Letter to the editor: ‘Prime farmland’ indeed

To the editor:

On Dec. 19, many citizens appeared before the Planning Commission to weigh in on the proposed solar site near Midland Junction. Some opposed the plan due to the loss of “prime farmland.”

How many people have any idea where their food comes from or what is actually happening with “prime farmland” in Douglas County?

Drive the roads by the proposed site. You will not see any evidence of food grown for human consumption on this “prime farmland.” Instead, all you will see is stubble from hog corn on otherwise bare ground subject to wind and rain erosion.

Further, because this corn has been farmed conventionally to feed animals, you can assume that the soil has been nuked repeatedly during previous growing seasons with herbicides, pesticides and synthetic fertilizers. Some expressed concern about how the solar site would affect their groundwater while totally ignoring how Atrazine is poisoning their water now.

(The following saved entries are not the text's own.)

Definition has_unbounded (spaces : list BlankSpace) : bool :=
  existsb (fun s => BlankSpace.max_blanks s =? -1) spaces.

(** A length [k] within a maximum that is a number or the sentinel [-1]. *)
Definition within_max (k maximum : Z) : Prop := maximum = -1 \/ k <= maximum.

(** A space that can take a letter: its minimum is not negative and its
    maximum is [-1] or a number from 1 on, not below the minimum. *)
Definition takes_a_letter (s : BlankSpace) : Prop :=
  0 <= BlankSpace.min_blanks s
  /\ (BlankSpace.max_blanks s = -1
      \/ (1 <= BlankSpace.max_blanks s
          /\ BlankSpace.min_blanks s <= BlankSpace.max_blanks s)).

(** The position a list index stands for. *)
Definition position {A : Type} (l : list A) (index : Z) : nat :=
  Z.to_nat (if index <? 0 then index + Z.of_nat (length l) else index).

(** A space with the invariants of the data model: a minimum that is not
    negative and a maximum that is [-1] or not below the minimum. *)
Definition well_formed (s : BlankSpace) : Prop :=
  0 <= BlankSpace.min_blanks s /\ bounds_ok s.

(** [s'] is [s] with one letter less: the same characters, the minimum
    lowered by one but not below 0, the maximum lowered by one unless it is
    the sentinel [-1]. *)
Definition one_less (s s' : BlankSpace) : Prop :=
  BlankSpace.possible_characters s' = BlankSpace.possible_characters s
  /\ BlankSpace.min_blanks s' = Z.max 0 (BlankSpace.min_blanks s - 1)
  /\ BlankSpace.max_blanks s'
     = (if BlankSpace.max_blanks s =? -1 then -1 else BlankSpace.max_blanks s - 1).

(** A filter that [clone_minus] and the constructor of [UnknownWord]
    accept: bracketed, with a maximum other than 0. *)
Definition usable_filter (f : BlankSpace) : Prop :=
  BlankSpace.bracketed f = true /\ BlankSpace.max_blanks f <> 0.

(** What a run of the parser ends with when no subscript fails: a value
    satisfying [P], or a parse error. *)
Definition parse_result {A : Type} (P : A -> Prop) (r : result A) : Prop :=
  match r with
  | Ok a => P a
  | Raise e => is_parse_error e
  end.

(** A word as the parser builds it: canonical spaces and, when there is a
    filter, a canonical and bracketed one. *)
Definition parsed_word (w : UnknownWord) : Prop :=
  Forall canonical (UnknownWord.spaces w)
  /\ match UnknownWord.filter w with
     | Some f => canonical f /\ BlankSpace.bracketed f = true
     | None => True
     end.

(** The characters [parse_unknown_word] reads as a space of their own: the
    underscore and the letters of the alphabet. *)
Definition plain_char (c : ascii) : bool := ascii_eqb c "_" || is_lower c.

(** The space a plain character stands for: any letter once for the
    underscore, the letter itself once otherwise. *)
Definition bare_space (c : ascii) : BlankSpace :=
  BlankSpace.Build (if ascii_eqb c "_" then all_character_set else {[ c ]})
    1 1 false false.

(** * Properties *)

(** ** Sanity checks of the string helpers *)

Example str_of_Z_120 : str_of_Z 120 = py "120".
Proof. reflexivity. Qed.

Example str_of_Z_neg : str_of_Z (-7) = py "-7".
Proof. reflexivity. Qed.

Example py_int_ok : py_int (py " 1_0 ") = Some 10.
Proof. reflexivity. Qed.

Example py_slice_example : py_slice (py "[abc]") (Some 1) (Some (-1)) = py "abc".
Proof. reflexivity. Qed.

Example repr_a : BlankSpace.__repr__ (BlankSpace.__init__ true false 3 5 (Str (py "cab"))) = py "[3,5abc]".
Proof. vm_compute. reflexivity. Qed.

Example repr_neg : BlankSpace.__repr__ (BlankSpace.__init__ true true 0 (-1) (Str (py "ab"))) = py "[,^ab]".
Proof. vm_compute. reflexivity. Qed.

Example repr_us : BlankSpace.__repr__ (BlankSpace.__init__ false false 1 1 (Str [])) = py "_".
Proof. vm_compute. reflexivity. Qed.

Example parse_3_5_abc :
  parse_blank_space (Some (py "[3,5abc]"))
  = Ok (Some (BlankSpace.Build (list_to_set (py "abc")) 3 5 false true)).
Proof. vm_compute. reflexivity. Qed.

Example parse_word_example :
  parse_unknown_word 10 (Some (py "c[1,2a]t"))
  = Some (Ok (Some (UnknownWord.Build
       [BlankSpace.Build {["c"%char]} 1 1 false false;
        BlankSpace.Build {["a"%char]} 1 2 false true;
        BlankSpace.Build {["t"%char]} 1 1 false false] None false))).
Proof. vm_compute. reflexivity. Qed.

Example parse_filter_example :
  parse_unknown_word 10 (Some (py "ab_{abc}"))
  = Some (Ok (Some (UnknownWord.Build
       [BlankSpace.Build {["a"%char]} 1 1 false false;
        BlankSpace.Build {["b"%char]} 1 1 false false;
        BlankSpace.Build all_character_set 1 1 false false]
       (Some (BlankSpace.Build (list_to_set (py "abc")) 1 (-1) false true)) true))).
Proof. vm_compute. reflexivity. Qed.

Example parse_bounds_only :
  parse_blank_space (Some (py "[2,]"))
  = Ok (Some (BlankSpace.Build all_character_set 2 (-1) false true)).
Proof. vm_compute. reflexivity. Qed.

Example parse_min_above_max :
  parse_blank_space (Some (py "[5,2a]"))
  = _raise_parse_error (py "BlankSpace") (py "[5,2a]")
      (py "Lower bound (5) cannot be more than upper bound (2)") 4.
Proof. vm_compute. reflexivity. Qed.

Example trie_example :
  create_dict_trie [py "cat"; py "ca"; py "caat"; py "cab"]
  = Ok (DictionaryNode.Build false
      [("c"%char, DictionaryNode.Build false
        [("a"%char, DictionaryNode.Build true
          [("t"%char, DictionaryNode.Build true []);
           ("a"%char, DictionaryNode.Build false
             [("t"%char, DictionaryNode.Build true [])]);
           ("b"%char, DictionaryNode.Build true [])])])]).
Proof. vm_compute. reflexivity. Qed.


(** ** BlankSpace: construction, [clone_minus], filters *)

Section BlankSpaceFacts.

Import BlankSpace.

Lemma join_singletons (l : str) : join (map (fun c => [c]) l) = l.
Proof.
  unfold join. induction l as [|c l IH]; simpl; [reflexivity|].
  now rewrite IH.
Qed.

Lemma chars_text_of_set (s : gset ascii) :
  (list_to_set (chars_text (of_set s)) : gset ascii) = s.
Proof.
  unfold of_set. simpl. rewrite join_singletons.
  apply list_to_set_elements_L.
Qed.

Lemma init_min b n mn mx cs : min_blanks (__init__ b n mn mx cs) = mn.
Proof. unfold __init__, append, negated, remove, add. simpl. now destruct n. Qed.

Lemma init_max b n mn mx cs : max_blanks (__init__ b n mn mx cs) = mx.
Proof. unfold __init__, append, negated, remove, add. simpl. now destruct n. Qed.

Lemma init_negated b n mn mx cs : negated (__init__ b n mn mx cs) = n.
Proof. unfold __init__, append, negated, remove, add. simpl. now destruct n. Qed.

Lemma init_bracketed b n mn mx cs : bracketed (__init__ b n mn mx cs) = b.
Proof. unfold __init__, append, negated, remove, add. simpl. now destruct n. Qed.

Lemma init_eq b n mn mx cs :
  __init__ b n mn mx cs
  = Build (if n
           then (if (negb b && is_empty_str cs) || n then all_character_set else ∅)
                ∖ list_to_set (chars_text cs)
           else (if (negb b && is_empty_str cs) || n then all_character_set else ∅)
                ∪ list_to_set (chars_text cs))
      mn mx n b.
Proof.
  unfold __init__, append, negated, remove, add, set_possible_characters.
  cbn [_negated min_blanks max_blanks bracketed possible_characters].
  now destruct n.
Qed.

Lemma init_no_chars b n mn mx :
  __init__ b n mn mx (Str [])
  = Build (if negb b || n then all_character_set else ∅) mn mx n b.
Proof.
  unfold __init__, append, negated, remove, add, set_possible_characters.
  simpl. rewrite andb_true_r.
  destruct n; simpl; f_equal.
  - rewrite orb_true_r. set_solver.
  - rewrite orb_false_r. destruct b; simpl; set_solver.
Qed.

Lemma clone_minus_eq (self : BlankSpace) (sub_min : Z) (sub_max : option Z) :
  clone_minus self sub_min sub_max
  = if max_blanks self =? 0
    then Raise (ValueError (py "Cannot create a new BlankSpace with less spaces than none"))
    else Ok (Build (possible_characters self)
               (Z.max 0 (min_blanks self - default sub_min sub_max))
               (if max_blanks self =? -1 then -1 else max_blanks self - sub_min)
               (negated self) (bracketed self)).
Proof.
  unfold clone_minus, is_empty.
  destruct (max_blanks self =? 0); [reflexivity|].
  rewrite init_no_chars. unfold set_possible_characters. simpl.
  now destruct sub_max.
Qed.

End BlankSpaceFacts.

(** C3, the claim as stated fails: the constructor accepts a finite maximum
    below the minimum and returns an instance that breaks the bounds
    invariant. *)
Lemma C3_constructor_accepts_max_below_min :
  exists s : BlankSpace,
    BlankSpace.__init__ true false 5 2 (Str []) = s
    /\ ~ bounds_ok s.
Proof.
  eexists. split; [reflexivity|].
  unfold bounds_ok. rewrite init_min, init_max. lia.
Qed.

(** C3, amended: the constructor makes no bounds check.  For every
    combination of flags, every character argument and every
    [min_blanks > max_blanks >= 0] it returns an instance that stores the
    two bounds as given, hence one that breaks the bounds invariant. *)
Theorem C3_constructor_stores_bounds
    (bracketed negated : bool) (min_blanks max_blanks : Z) (chars : chars_arg)
    (Hmax : 0 <= max_blanks) (Hlt : max_blanks < min_blanks) :
  let s := BlankSpace.__init__ bracketed negated min_blanks max_blanks chars in
  BlankSpace.min_blanks s = min_blanks
  /\ BlankSpace.max_blanks s = max_blanks
  /\ BlankSpace.bracketed s = bracketed
  /\ BlankSpace.negated s = negated
  /\ ~ bounds_ok s.
Proof.
  intros s. subst s. unfold bounds_ok.
  rewrite init_min, init_max, init_bracketed, init_negated.
  repeat split; lia.
Qed.

Lemma C3_constructor_stores_bounds_witness :
  let s := BlankSpace.__init__ true false 5 2 (Str (py "ab")) in
  BlankSpace.min_blanks s = 5
  /\ BlankSpace.max_blanks s = 2
  /\ BlankSpace.bracketed s = true
  /\ BlankSpace.negated s = false
  /\ ~ bounds_ok s.
Proof.
  apply (C3_constructor_stores_bounds true false 5 2 (Str (py "ab"))); lia.
Defined.

(** C5, the claim as stated fails: [clone_minus(3, 6)] on a class with
    bounds 5 and 10 does not give the bounds 0 and 4. *)
Lemma C5_clone_minus_3_6_not_0_4 :
  ~ (exists r : BlankSpace,
       BlankSpace.clone_minus
         (BlankSpace.__init__ true false 5 10 (Str (py "abc"))) 3 (Some 6) = Ok r
       /\ BlankSpace.min_blanks r = 0 /\ BlankSpace.max_blanks r = 4).
Proof.
  intros (r & Hr & _ & Hmax).
  rewrite clone_minus_eq, init_max in Hr. simpl in Hr.
  inversion Hr; subst r. simpl in Hmax. lia.
Qed.

(** C5, amended: [clone_minus(3, 6)] applied to a class with [min_blanks = 5]
    and [max_blanks = 10] yields a class with [min_blanks = 0] and
    [max_blanks = 7] (the maximum loses [sub_min], the minimum loses
    [sub_max]), with the same characters and flags. *)
Theorem C5_clone_minus_3_6 (chars : gset ascii) (negated bracketed : bool) :
  BlankSpace.clone_minus (BlankSpace.Build chars 5 10 negated bracketed) 3 (Some 6)
  = Ok (BlankSpace.Build chars 0 7 negated bracketed).
Proof. rewrite clone_minus_eq. reflexivity. Qed.

(** C6: [clone_minus] raises when [max_blanks = 0]; otherwise it returns a
    class with [new_min = max(0, min_blanks - sub_max)], with
    [new_max = -1] when [max_blanks = -1] and [max_blanks - sub_min]
    otherwise, and with the same character set; [sub_max] left out stands
    for [sub_min].  A class with bounds 3 and 5 reduced by (1, 1) has
    bounds 2 and 4. *)
Theorem C6_clone_minus_spec (self : BlankSpace) (sub_min : Z) (sub_max : option Z) :
  BlankSpace.clone_minus self sub_min sub_max
  = (if BlankSpace.max_blanks self =? 0
     then Raise (ValueError (py "Cannot create a new BlankSpace with less spaces than none"))
     else Ok (BlankSpace.Build
                (BlankSpace.possible_characters self)
                (Z.max 0 (BlankSpace.min_blanks self - default sub_min sub_max))
                (if BlankSpace.max_blanks self =? -1 then -1
                 else BlankSpace.max_blanks self - sub_min)
                (BlankSpace.negated self) (BlankSpace.bracketed self)))
  /\ (forall chars negated bracketed,
        BlankSpace.clone_minus (BlankSpace.Build chars 3 5 negated bracketed) 1 (Some 1)
        = Ok (BlankSpace.Build chars 2 4 negated bracketed)).
Proof.
  split; [apply clone_minus_eq|].
  intros. rewrite clone_minus_eq. reflexivity.
Qed.

Lemma apply_filter_chars (self : BlankSpace) (filter_chars : chars_arg) (hard : bool) :
  BlankSpace.possible_characters (BlankSpace.apply_filter self filter_chars hard)
  = if filter_applies self hard
    then BlankSpace.possible_characters self
         ∖ (all_character_set ∖ list_to_set (chars_text filter_chars))
    else BlankSpace.possible_characters self.
Proof.
  unfold BlankSpace.apply_filter, filter_applies.
  match goal with |- context [if ?c then BlankSpace.remove _ _ else _] => destruct c end;
    [|reflexivity].
  unfold BlankSpace.remove. simpl. rewrite join_singletons.
  now rewrite list_to_set_elements_L.
Qed.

In the spring, the ground will be tilled deeply to remove the stubble, destroying the structure of the soil.

If anything, the solar site will allow the land to heal, nourished by native plantings, responsible grazing or specialty crops.

Many expressed support for renewable energy, but somewhere else, not in my backyard. Yet because the land is level and close to a substation and transmission lines, this site is ideal.

Although it is difficult, we all must embrace inevitable change, be realistic about how destructively the land is being farmed now, and work together to find solutions. If not, the catastrophic effects of global warming will be in everyone’s backyard, and there will be no escaping them.